今回はラップ口座と自分で資産運用するのはどちらの方が良いのかということについて見ていきましょう。

ラップ口座と自分で資産運用するのはどちらが良いの?

これは結論からいうと、自分で資産運用をした方が良い投資結果が実現できます。ラップ口座というのは、個人が証券会社信託銀行と投資一任契約を結んで、資金の運用から管理までを任せるサービスのことです。

全てをお任せできるという点では、一見便利な商品に見えますが、問題はラップ口座を使った場合の「トータルコスト」です。

一見便利そうなラップ口座だが落とし穴もあるの?

ラップ口座の手数料は、会社によって異なりますが、顧客から預かる資産に対して年2%程度になります。しかし、実際にかかるコストはそれだけではありません。

多くの場合、投資信託を使って運用していますから、それぞれの投資信託にかかる信託報酬もコストとしてかかってきます。さらに、その投資信託がファンド・オブ・ファンズ型の商品であったりすると、投資信託の中で投資しているファンドのコストもかかってしまうケースもあります。

しかし、どの金融機関の説明ページを見ても、コストが具体的にどのくらいになるかは書かれていません。とある金融機関のラップ口座の費用の説明には、こう書いてあります。

「費用の合計額及び上限額については、資産配分率、運用状況、運用実績等に応じて異なるため、具体的な金額・計算方法を記載することができません。

厳密にコスト計算するのはかなり複雑な作業ですが、大まかなコストを試算することは可能です。

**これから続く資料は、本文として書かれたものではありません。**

(* ===== verification/StatelessValidation.v ===== *)
(** * Stateless validation ([stateless_validation.cpp], [pop_stateless_validator.cpp])

    The checks of blocks, transactions, payloads and POP data that need no chain
    state.  The headers are those without a cached hash: taking the hash of a
    VeriBlock header aborts when its height is beyond the ethash tables ([computeHash]); [checked], the mutable
    member of ATVs, VTBs and POP data, is kept next to them.  The validator is the
    one of a build with [VBK_NO_THREADS]: [addCheck] runs the check. *)
From Stdlib Require Import String.
From S2P Require Import Prelude Serde Base58 StrUtil ArithUint256 Address Blocks BtcContext VbkContext Payloads Endorsements Merkle MerklePaths PopSearch Secp256k1 AltParams.
Import U256.

#[local] Abbreviation BtcBlock := Btc.BtcBlock.
#[local] Abbreviation VbkBlock := Vbk.VbkBlock.
#[local] Abbreviation VbkMerklePath := VbkPath.VbkMerklePath.
#[local] Abbreviation BtcParams := BtcContext.BtcChainParams.
#[local] Abbreviation VbkParams := VbkContext.VbkChainParams.

Definition VBK_ETHASH_EPOCH_OFFSET : Z := 323.
Definition VBK_MAXIMUM_DIFFICULTY : string := "FFFFFFFFFFFFFFFFFFFFFFFFFFFFFFFFFFFFFFFFFFFFFFFF".

Definition ethashGetEpoch (height : Z) : Z := u32 (ethashGetEpochWithoutOffset height + VBK_ETHASH_EPOCH_OFFSET).

Definition checkMerklePath (subject root transactionHash merkleRoot : list Z) : result unit :=
  if bool_decide (subject ≠ transactionHash) then invalid "invalid-merklepath"
  else if bool_decide (root ≠ merkleRoot) then invalid "invalid-merklepath"
  else Ok tt.

Section validation.
Context `{Hashes} `{ProgPow} `{EcLibrary}.

(** ** Proof of work *)
Definition checkProofOfWork_btc (block : BtcBlock) (param : BtcParams) : result bool :=
  blockHash ← fromLEBytes (Btc.calculateHash block);
  powLimit ← of_blob (getPowLimit param);
  let '(target, negative, overflow) := fromBits (Btc.bits block) in
  if negative || overflow || (compareTo target (of_u64 0) =? 0) || (0 <? compareTo target powLimit) then Ok false
  else Ok (negb (0 <? compareTo blockHash target)).

Definition checkProofOfWork_vbk (block : VbkBlock) (param : VbkParams) : result bool :=
  max ← fromHex (chars VBK_MAXIMUM_DIFFICULTY);
  hash ← Vbk.computeHash block;
  blockHash ← fromLEBytes hash;
  minDiff ← of_blob (getMinimumDifficulty param);
  let '(target, negative, overflow) := fromBits (u32 (Vbk.difficulty block)) in
  if negative || overflow || (compareTo target (of_u64 0) =? 0) || (compareTo target minDiff <? 0) then Ok false
  else
    target ← U256.div max target;
    Ok (negb (0 <? compareTo blockHash target)).

Definition checkBlock_btc (block : BtcBlock) (params : BtcParams) : result unit :=
  b ← checkProofOfWork_btc block params;
  if (b : bool) then Ok tt else invalid "btc-bad-pow".

Definition secondsInDay : Z := 24 * 60 * 60.
Definition gracePeriodDays : Z := 5.

Definition checkVbkBlockPlausibility (block : VbkBlock) (params : VbkParams) : result unit :=
  let progPowForkHeight := getProgPowForkHeight params in
  if Vbk.height block <? progPowForkHeight then invalid "height-too-low"
  else
    let epoch := ethashGetEpochWithoutOffset (Vbk.height block) in
    if VBK_MAX_CALCULATED_EPOCHS_SIZE <? epoch then invalid "height-too-high"
    else if negb (isProgPowStartTimeEpochEnabled params) then Ok tt
    else
      let height := Vbk.height block in
      let blocktimeSeconds := getTargetBlockTime params in
      let startTimeEpoch := getProgPowStartTimeEpoch params in
      let timestamp := Vbk.timestamp block in
      if timestamp <? startTimeEpoch then invalid "timestamp-too-low"
      else
        n ← cki32 (height - progPowForkHeight);
        let blocks := u64 (blocktimeSeconds * u64 n) in
        let upperBound := u32 (u64 (startTimeEpoch + u64 (blocks * 12) / 10 + secondsInDay * gracePeriodDays)) in
        let lowerBound := u32 (u64 (startTimeEpoch + u64 (blocks * 10) / 12 - secondsInDay * gracePeriodDays)) in
        let lowerBound := Z.max lowerBound startTimeEpoch in
        if upperBound <? timestamp then invalid "timestamp-upper-bound"
        else if timestamp <? lowerBound then invalid "timestamp-lower-bound"
        else Ok tt.

Definition checkBlock_vbk (block : VbkBlock) (params : VbkParams) : result unit :=
  checkVbkBlockPlausibility block params ?! "vbk-bad-block";;
  b ← checkProofOfWork_vbk block params;
  if (b : bool) then Ok tt else invalid "vbk-bad-pow".

(** ** Chains of headers *)
Fixpoint btc_blocks_loop (lastHash : list Z) (l : list BtcBlock) (params : BtcParams) : result unit :=
  match l with
  | [] => Ok tt
  | b :: l =>
    checkBlock_btc b params ?! "btc-check-block";;
    if bool_decide (Btc.previousBlock b ≠ lastHash) then invalid "invalid-btc-block"
    else btc_blocks_loop (Btc.calculateHash b) l params
  end.
Definition checkBtcBlocks (btcBlock : list BtcBlock) (params : BtcParams) : result unit :=
  match btcBlock with
  | [] => Ok tt
  | b :: l => checkBlock_btc b params ?! "vbk-check-block";; btc_blocks_loop (Btc.calculateHash b) l params
  end.

Fixpoint vbk_blocks_loop (lastHeight : Z) (lastHash : list Z) (l : list VbkBlock) (params : VbkParams) : result unit :=
  match l with
  | [] => Ok tt
  | b :: l =>
    checkBlock_vbk b params ?! "vbk-check-block";;
    next ← cki32 (lastHeight + 1);
    if negb (Vbk.height b =? next) || bool_decide (Vbk.previousBlock b ≠ trimLE VBK_PREVIOUS_BLOCK_HASH_SIZE lastHash)
    then invalid "invalid-vbk-block"
    else vbk_blocks_loop (Vbk.height b) (Vbk.calculateHash b) l params
  end.
Definition checkVbkBlocks (vbkBlocks : list VbkBlock) (params : VbkParams) : result unit :=
  match vbkBlocks with
  | [] => Ok tt
  | b :: l =>
    checkBlock_vbk b params ?! "vbk-check-block";;
    vbk_blocks_loop (Vbk.height b) (Vbk.calculateHash b) l params
  end.

(** ** Signatures *)
Definition checkSignature_with (reason : string) (address : Address) (hash : result (list Z))
    (signature publicKey : list Z) : result unit :=
  d ← isDerivedFromPublicKey address publicKey;
  if negb d then invalid reason
  else
    hash ← hash;
    key ← publicKeyFromVbk publicKey;
    if verify hash signature key then Ok tt else invalid reason.
Definition checkSignature_vbktx (t : VbkTx) : result unit :=
  checkSignature_with "invalid-vbk-tx" (sourceAddress t) (VbkTx_getHash t) (signature t) (publicKey t).
Definition checkSignature_vbkpoptx (t : VbkPopTx) : result unit :=
  checkSignature_with "invalid-vbk-pop-tx" (pop_address t) (VbkPopTx_getHash t) (pop_signature t) (pop_publicKey t).

(** ** Transactions *)
Definition checkVbkPopTx (t : VbkPopTx) (btc : BtcParams) (vbk : VbkParams) : result unit :=
  if MAX_BTC_BLOCKS_IN_VBKPOPTX <? Z.of_nat (length (blockOfProofContext t)) then invalid "vbk-btc-context-too-many"
  else if bool_decide (networkType (pop_networkOrType t) ≠ getTransactionMagicByte vbk) then invalid "vbkpoptx-bad-tx-byte"
  else
    checkBitcoinTransactionForPoPData t ?! "vbk-check-btc-tx-for-pop";;
    checkMerklePath (Payloads.subject (pop_merklePath t)) (MerklePath_calculateMerkleRoot (pop_merklePath t))
      (BtcTx_getHash (bitcoinTransaction t)) (rev (Btc.merkleRoot (pop_blockOfProof t))) ?! "vbk-check-merkle-path";;
    checkBtcBlocks (blockOfProofContext t) btc ?! "vbk-check-btc-blocks";;
    checkSignature_vbkpoptx t ?! "vbk-check-signature".

Definition checkPublicationData (pub : PublicationData) (params : AltChainParams) : result unit :=
  if negb (identifier pub =? getIdentifier params) then invalid "bad-altchain-id"
  else
    r ← Authenticated_fromVbkEncoding (newStream (contextInfo pub)) ?! "bad-contextinfo";
    root ← getTopLevelMerkleRoot r.1;
    checkBlockHeader params (Payloads.header pub) root ?! "bad-endorsed-header".

Definition checkVbkTx (t : VbkTx) (params : AltChainParams) (vbkparams : VbkParams) : result unit :=
  if MAX_OUTPUTS_COUNT <? Z.of_nat (length (outputs t)) then invalid "vbktx-too-many-outputs"
  else if bool_decide (networkType (networkOrType t) ≠ getTransactionMagicByte vbkparams) then invalid "vbktx-bad-tx-byte"
  else
    fee ← calculateTxFee t;
    if units fee <? 0 then invalid "vbktx-overspending"
    else
      checkPublicationData (publicationData t) params ?! "vbktx-bad-publicationdata";;
      checkSignature_vbktx t ?! "vbktx-check-signature".

(** ** Payloads, with their flags *)
Record Flagged (A : Type) := mkFlagged { item : A; checked : bool }.
#[global] Arguments mkFlagged {A}.
#[global] Arguments item {A}.
#[global] Arguments checked {A}.

(** The checks without the flag. *)
Definition atv_checks (a : ATV) (altp : AltChainParams) (vbkp : VbkParams) : result unit :=
  checkVbkTx (atv_transaction a) altp vbkp ?! "vbk-check-tx";;
  hash ← VbkTx_getHash (atv_transaction a);
  checkMerklePath (VbkPath.subject (atv_merklePath a)) (VbkMerklePath_calculateMerkleRoot (atv_merklePath a))
    hash (Vbk.merkleRoot (atv_blockOfProof a)) ?! "vbk-check-merkle-path".
Definition vtb_checks (v : VTB) (btc : BtcParams) (vbk : VbkParams) : result unit :=
  checkVbkPopTx (vtb_transaction v) btc vbk ?! "vbk-check-pop-tx";;
  hash ← VbkPopTx_getHash (vtb_transaction v);
  checkMerklePath (VbkPath.subject (vtb_merklePath v)) (VbkMerklePath_calculateMerkleRoot (vtb_merklePath v))
    hash (Vbk.merkleRoot (containingBlock v)) ?! "vbk-check-merkle-path".

(** [if (x.checked) return true; ... x.checked = true;] *)
Definition with_flag {A} (checks : A → result unit) (x : Flagged A) : result (Flagged A) :=
  if checked x then Ok x else checks (item x);; Ok (mkFlagged (item x) true).
Definition checkATV (altp : AltChainParams) (vbkp : VbkParams) : Flagged ATV → result (Flagged ATV) :=
  with_flag (λ a, atv_checks a altp vbkp).
Definition checkVTB (btc : BtcParams) (vbk : VbkParams) : Flagged VTB → result (Flagged VTB) :=
  with_flag (λ v, vtb_checks v btc vbk).

(** ** POP data *)
Record CheckedPopData := mkCheckedPopData {
  cp_version : Z; cp_context : list VbkBlock; cp_vtbs : list (Flagged VTB); cp_atvs : list (Flagged ATV);
  cp_checked : bool }.
Definition popdata_of (p : CheckedPopData) : PopData :=
  mkPopData (cp_version p) (cp_context p) (map item (cp_vtbs p)) (map item (cp_atvs p)).

Fixpoint hasDuplicateIdsOf (ids : gset (list Z)) (payloadIds : list (list Z)) : bool :=
  match payloadIds with
  | [] => false
  | i :: payloadIds => if bool_decide (i ∈ ids) then true else hasDuplicateIdsOf ({[i]} ∪ ids) payloadIds
  end.
Definition VbkBlock_getId (b : VbkBlock) : list Z := trimLE 12 (Vbk.calculateHash b).

(** The ids of VeriBlock headers and VTBs take the hashes of these headers. *)
Definition computeHashes (l : list VbkBlock) : result unit := mapM Vbk.computeHash l;; Ok tt.

Definition checkPopDataForDuplicates (p : PopData) : result unit :=
  computeHashes (context p);;
  if hasDuplicateIdsOf ∅ (map VbkBlock_getId (context p)) then invalid "duplicate-vbk"
  else
  computeHashes (map containingBlock (vtbs p));;
  if hasDuplicateIdsOf ∅ (map VTB_getId (vtbs p)) then invalid "duplicate-vtb"
  else
    ids ← foldM (λ l a, i ← ATV_getId a; Ok (l ++ [i])) (atvs p) [];
    if hasDuplicateIdsOf ∅ ids then invalid "duplicate-atv" else Ok tt.

(** [addCheck]: the [ValidationState] of the check, [None] if it is valid, and
    the payload after it. *)
Definition addCheck {A} (check : A → result A) (x : A) : result (option (list string) * A) :=
  match check x with
  | Ok y => Ok (None, y)
  | Invalid t => Ok (Some t, x)
  | Assert w => Assert w
  | Throw w => Throw w
  | Undef w => Undef w
  | OutOfFuel => OutOfFuel
  end.
Fixpoint addChecks {A} (check : A → result A) (l : list A) : result (list (option (list string)) * list A) :=
  match l with
  | [] => Ok ([], [])
  | x :: l => r ← addCheck check x; rs ← addChecks check l; Ok (r.1 :: rs.1, r.2 :: rs.2)
  end.

(** The first result that is not valid. *)
Fixpoint first_error (results : list (option (list string))) : option (list string) :=
  match results with
  | [] => None
  | Some t :: _ => Some t
  | None :: results => first_error results
  end.

Record Validator := mkValidator { getAltParams : AltChainParams; vbk_ : VbkParams; btc_ : BtcParams }.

ラップ口座自体のコスト(年間2%程度)に加え、投資信託の信託報酬(年間1〜1.5%程度)がかかりますので、年間3%以上のコストになっていても不思議ではありません。

1億円の残高でコスト3%なら、年間300万円になります。低コストのインデックスファンド(投資信託)やETF(上場している企業を扱っている投資信託)を組み合わせれば、年間のコスト1%以下でラップ口座と同じような運用成績を狙うことは可能です。

もし残高1億円で運用コストが1%節約できれば、年間100万円のメリットがあります。これが10年続けば、なんと100万円もの差になってくるのです。

高額な手数料にもかかわらずなぜ利用者が多いのか?

これだけ高い手数料を取られるにもかかわらず、利用する人があとをたたないのは、個人投資家のコスト意識が薄いことが原因です。

手数料をたくさん取られていても、株高や円安が進めば、収益の中にコストが隠れてしまい、取られている実態があまりなくなってしまうのです。

金融商品を使った運用では、コストを下げることが投資成果を上げるためにもっとも効果的な方法です。運用の方法をファイナンシャルプランナーなどの専門家にお金を支払って相談するのにかかるコストはせいぜい数万円です。

運用金額が大きくなればなるほど、お任せ運用はやめて自分でした方がずっと良い結果を得られるはずです。

まとめ

ラップ口座は便利なお任せサービスですが、年間のコストが3%近くかかることがあり、高コストです。インデックスファンドを活用すれば低コストで投資の成果を高められます。